-- What the exercise asks --
Show all lines containing "EvBlkTask" from the data below.
—————
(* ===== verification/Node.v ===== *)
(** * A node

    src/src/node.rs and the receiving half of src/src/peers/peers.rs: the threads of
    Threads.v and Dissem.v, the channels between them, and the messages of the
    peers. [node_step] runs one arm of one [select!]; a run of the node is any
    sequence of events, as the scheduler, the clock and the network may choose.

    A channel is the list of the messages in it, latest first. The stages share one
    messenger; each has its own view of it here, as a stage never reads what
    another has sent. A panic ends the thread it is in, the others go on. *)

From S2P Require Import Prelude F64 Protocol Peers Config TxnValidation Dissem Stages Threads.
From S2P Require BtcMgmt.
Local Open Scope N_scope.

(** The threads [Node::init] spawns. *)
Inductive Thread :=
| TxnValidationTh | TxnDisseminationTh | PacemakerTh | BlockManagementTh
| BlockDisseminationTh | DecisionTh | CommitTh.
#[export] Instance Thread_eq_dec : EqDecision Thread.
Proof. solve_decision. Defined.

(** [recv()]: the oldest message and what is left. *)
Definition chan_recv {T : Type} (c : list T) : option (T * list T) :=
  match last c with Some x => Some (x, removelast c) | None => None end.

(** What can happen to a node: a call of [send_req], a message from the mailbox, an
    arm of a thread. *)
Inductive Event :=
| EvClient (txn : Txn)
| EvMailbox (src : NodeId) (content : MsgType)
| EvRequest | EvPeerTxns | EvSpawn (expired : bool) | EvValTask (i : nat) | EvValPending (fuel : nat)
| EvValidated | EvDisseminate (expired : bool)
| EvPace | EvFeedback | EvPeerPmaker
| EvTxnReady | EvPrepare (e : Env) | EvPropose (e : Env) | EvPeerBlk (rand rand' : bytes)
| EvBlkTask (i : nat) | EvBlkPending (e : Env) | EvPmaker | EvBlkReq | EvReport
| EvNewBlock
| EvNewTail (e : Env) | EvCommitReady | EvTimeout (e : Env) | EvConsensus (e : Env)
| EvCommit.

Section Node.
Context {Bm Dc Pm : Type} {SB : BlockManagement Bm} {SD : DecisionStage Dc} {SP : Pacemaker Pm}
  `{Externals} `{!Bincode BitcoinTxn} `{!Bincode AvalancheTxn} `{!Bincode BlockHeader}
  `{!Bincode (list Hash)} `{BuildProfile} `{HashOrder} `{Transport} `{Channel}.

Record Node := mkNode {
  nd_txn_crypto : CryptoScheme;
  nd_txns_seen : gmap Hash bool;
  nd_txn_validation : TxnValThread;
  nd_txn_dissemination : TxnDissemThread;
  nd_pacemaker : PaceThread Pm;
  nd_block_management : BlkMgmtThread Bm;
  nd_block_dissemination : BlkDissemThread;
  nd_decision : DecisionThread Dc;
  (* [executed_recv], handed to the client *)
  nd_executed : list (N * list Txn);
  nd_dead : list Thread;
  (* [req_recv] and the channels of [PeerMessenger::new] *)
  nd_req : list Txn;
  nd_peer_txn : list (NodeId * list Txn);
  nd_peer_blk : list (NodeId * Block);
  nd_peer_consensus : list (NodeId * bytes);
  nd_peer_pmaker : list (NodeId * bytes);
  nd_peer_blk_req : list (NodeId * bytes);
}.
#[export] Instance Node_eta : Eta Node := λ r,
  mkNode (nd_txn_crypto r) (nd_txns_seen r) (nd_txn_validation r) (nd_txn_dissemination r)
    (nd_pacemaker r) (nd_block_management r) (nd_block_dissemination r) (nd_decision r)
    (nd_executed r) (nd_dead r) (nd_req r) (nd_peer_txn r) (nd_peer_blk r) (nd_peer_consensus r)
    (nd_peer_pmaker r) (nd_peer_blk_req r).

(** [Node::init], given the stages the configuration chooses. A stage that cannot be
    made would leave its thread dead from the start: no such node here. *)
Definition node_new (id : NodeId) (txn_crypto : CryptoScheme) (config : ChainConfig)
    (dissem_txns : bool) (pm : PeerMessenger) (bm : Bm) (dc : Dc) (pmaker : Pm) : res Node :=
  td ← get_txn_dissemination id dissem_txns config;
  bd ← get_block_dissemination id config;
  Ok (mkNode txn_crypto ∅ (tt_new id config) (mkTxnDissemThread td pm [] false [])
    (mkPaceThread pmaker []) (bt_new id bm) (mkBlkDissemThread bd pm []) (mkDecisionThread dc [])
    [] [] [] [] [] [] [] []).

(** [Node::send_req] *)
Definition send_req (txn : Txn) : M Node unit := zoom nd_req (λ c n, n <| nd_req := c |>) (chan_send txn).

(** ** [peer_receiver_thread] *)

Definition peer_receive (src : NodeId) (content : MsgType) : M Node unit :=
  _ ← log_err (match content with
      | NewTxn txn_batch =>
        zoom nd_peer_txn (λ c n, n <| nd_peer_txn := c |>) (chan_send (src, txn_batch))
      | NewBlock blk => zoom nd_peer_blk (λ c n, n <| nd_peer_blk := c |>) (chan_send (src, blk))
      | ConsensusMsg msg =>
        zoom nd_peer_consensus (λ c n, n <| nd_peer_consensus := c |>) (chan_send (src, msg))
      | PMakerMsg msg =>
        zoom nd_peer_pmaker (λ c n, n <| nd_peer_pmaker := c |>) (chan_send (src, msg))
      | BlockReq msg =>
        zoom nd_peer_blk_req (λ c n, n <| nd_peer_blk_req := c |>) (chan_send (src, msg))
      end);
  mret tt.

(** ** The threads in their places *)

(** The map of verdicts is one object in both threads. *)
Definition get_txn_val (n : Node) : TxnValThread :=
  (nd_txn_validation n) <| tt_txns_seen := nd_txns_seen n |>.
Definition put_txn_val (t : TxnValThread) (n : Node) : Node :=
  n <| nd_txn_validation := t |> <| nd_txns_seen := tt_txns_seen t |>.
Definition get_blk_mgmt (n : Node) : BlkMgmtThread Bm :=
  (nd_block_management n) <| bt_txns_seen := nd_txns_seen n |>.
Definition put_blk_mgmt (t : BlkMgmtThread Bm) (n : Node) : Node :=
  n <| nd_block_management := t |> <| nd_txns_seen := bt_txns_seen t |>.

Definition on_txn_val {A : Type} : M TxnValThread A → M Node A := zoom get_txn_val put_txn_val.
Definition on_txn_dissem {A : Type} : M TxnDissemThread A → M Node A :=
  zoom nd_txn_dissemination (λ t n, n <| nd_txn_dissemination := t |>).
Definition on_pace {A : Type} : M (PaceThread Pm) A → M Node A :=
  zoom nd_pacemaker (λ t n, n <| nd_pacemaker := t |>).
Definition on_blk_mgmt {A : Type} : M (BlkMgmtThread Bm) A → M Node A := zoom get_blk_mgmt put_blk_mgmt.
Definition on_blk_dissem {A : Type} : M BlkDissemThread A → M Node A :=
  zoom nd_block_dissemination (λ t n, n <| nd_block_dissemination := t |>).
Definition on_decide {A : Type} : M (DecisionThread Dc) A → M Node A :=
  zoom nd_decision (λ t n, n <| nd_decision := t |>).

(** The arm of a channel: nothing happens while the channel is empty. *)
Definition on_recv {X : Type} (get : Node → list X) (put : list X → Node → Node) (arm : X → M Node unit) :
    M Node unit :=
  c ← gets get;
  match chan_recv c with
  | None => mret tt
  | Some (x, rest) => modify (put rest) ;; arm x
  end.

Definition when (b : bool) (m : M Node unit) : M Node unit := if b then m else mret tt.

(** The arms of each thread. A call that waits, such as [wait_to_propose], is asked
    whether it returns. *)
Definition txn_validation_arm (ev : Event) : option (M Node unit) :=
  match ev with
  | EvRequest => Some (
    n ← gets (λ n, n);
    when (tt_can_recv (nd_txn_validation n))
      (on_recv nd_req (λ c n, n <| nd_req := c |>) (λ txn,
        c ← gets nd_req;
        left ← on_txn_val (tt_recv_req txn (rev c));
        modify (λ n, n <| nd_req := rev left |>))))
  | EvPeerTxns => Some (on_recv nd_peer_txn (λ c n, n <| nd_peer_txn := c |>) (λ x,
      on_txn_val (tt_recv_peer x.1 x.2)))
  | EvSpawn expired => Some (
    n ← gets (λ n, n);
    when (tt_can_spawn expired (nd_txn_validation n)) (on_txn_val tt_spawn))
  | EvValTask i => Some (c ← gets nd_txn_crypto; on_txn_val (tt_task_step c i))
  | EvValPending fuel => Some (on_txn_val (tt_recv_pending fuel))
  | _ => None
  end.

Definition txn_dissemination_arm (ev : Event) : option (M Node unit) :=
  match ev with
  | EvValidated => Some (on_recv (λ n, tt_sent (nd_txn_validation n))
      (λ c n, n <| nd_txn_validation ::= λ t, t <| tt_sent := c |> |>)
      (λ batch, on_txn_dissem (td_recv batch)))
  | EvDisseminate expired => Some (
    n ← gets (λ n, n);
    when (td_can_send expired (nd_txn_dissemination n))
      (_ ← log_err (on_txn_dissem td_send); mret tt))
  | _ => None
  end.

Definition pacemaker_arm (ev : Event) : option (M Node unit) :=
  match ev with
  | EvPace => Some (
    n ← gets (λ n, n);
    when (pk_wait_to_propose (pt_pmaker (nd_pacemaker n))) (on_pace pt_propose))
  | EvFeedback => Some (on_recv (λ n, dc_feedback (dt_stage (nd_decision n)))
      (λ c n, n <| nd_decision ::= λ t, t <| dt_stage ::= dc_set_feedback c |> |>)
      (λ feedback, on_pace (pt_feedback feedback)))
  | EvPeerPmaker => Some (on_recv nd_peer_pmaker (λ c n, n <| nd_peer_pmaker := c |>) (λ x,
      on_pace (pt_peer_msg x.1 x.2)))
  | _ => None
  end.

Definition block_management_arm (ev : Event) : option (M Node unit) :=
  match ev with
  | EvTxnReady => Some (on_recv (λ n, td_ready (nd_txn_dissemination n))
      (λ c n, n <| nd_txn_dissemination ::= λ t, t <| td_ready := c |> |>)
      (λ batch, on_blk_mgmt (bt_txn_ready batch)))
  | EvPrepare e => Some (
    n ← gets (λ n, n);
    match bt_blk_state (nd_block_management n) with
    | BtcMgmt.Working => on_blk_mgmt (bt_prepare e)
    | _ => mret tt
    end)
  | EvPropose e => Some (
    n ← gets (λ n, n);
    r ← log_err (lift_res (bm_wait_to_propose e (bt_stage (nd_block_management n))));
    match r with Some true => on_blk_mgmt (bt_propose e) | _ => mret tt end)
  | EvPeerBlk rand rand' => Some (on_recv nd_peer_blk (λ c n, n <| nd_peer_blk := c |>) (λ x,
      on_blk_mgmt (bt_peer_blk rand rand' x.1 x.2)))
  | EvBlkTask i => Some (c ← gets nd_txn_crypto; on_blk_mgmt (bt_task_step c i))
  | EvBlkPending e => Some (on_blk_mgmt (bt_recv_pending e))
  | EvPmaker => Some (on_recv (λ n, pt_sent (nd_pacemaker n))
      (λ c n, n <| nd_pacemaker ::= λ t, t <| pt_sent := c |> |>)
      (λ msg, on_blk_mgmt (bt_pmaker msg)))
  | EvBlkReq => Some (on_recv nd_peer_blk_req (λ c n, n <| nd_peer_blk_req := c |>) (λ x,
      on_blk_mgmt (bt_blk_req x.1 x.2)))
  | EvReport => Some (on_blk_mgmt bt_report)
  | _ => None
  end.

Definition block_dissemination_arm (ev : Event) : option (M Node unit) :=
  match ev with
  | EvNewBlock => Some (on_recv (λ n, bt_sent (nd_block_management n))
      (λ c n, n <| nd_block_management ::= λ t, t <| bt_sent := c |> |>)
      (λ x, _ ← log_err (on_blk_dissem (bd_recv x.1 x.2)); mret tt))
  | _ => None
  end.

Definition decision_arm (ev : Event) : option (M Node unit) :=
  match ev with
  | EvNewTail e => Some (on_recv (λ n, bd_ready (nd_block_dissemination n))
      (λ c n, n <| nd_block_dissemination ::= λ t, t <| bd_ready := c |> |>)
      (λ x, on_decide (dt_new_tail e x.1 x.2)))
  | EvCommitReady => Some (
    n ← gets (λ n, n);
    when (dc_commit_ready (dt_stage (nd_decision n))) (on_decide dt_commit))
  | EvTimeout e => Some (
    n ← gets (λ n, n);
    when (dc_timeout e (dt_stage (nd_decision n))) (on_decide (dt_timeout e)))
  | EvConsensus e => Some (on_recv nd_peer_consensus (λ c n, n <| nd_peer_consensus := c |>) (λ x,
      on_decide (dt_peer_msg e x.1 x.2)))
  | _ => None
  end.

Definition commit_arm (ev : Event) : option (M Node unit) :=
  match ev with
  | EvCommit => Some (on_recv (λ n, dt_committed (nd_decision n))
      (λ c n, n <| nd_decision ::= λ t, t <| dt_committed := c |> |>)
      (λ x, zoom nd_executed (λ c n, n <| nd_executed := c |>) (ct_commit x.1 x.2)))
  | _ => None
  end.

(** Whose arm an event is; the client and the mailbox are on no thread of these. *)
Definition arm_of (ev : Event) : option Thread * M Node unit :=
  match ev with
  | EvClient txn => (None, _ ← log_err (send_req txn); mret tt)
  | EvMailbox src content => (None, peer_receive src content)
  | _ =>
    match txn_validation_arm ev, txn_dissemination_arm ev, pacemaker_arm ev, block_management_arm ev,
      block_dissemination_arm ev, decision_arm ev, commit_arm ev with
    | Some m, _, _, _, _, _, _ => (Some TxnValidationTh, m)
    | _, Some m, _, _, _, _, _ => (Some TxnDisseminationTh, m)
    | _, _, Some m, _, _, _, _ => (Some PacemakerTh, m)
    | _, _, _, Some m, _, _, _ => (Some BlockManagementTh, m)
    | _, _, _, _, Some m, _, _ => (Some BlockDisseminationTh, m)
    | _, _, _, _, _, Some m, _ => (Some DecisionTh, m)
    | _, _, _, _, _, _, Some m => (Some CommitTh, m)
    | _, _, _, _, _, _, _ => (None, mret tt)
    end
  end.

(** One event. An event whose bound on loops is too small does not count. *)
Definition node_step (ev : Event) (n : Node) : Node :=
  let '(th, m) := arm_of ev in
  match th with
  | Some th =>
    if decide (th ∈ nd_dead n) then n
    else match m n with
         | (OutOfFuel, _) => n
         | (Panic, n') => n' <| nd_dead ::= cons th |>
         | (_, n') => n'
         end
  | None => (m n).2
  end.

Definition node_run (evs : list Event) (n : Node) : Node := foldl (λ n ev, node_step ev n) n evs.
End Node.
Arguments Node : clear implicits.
—————
-- Solution to the exercise --
| EvBlkTask (i : nat) | EvBlkPending (e : Env) | EvPmaker | EvBlkReq | EvReport
  | EvBlkTask i => Some (c ← gets nd_txn_crypto; on_blk_mgmt (bt_task_step c i))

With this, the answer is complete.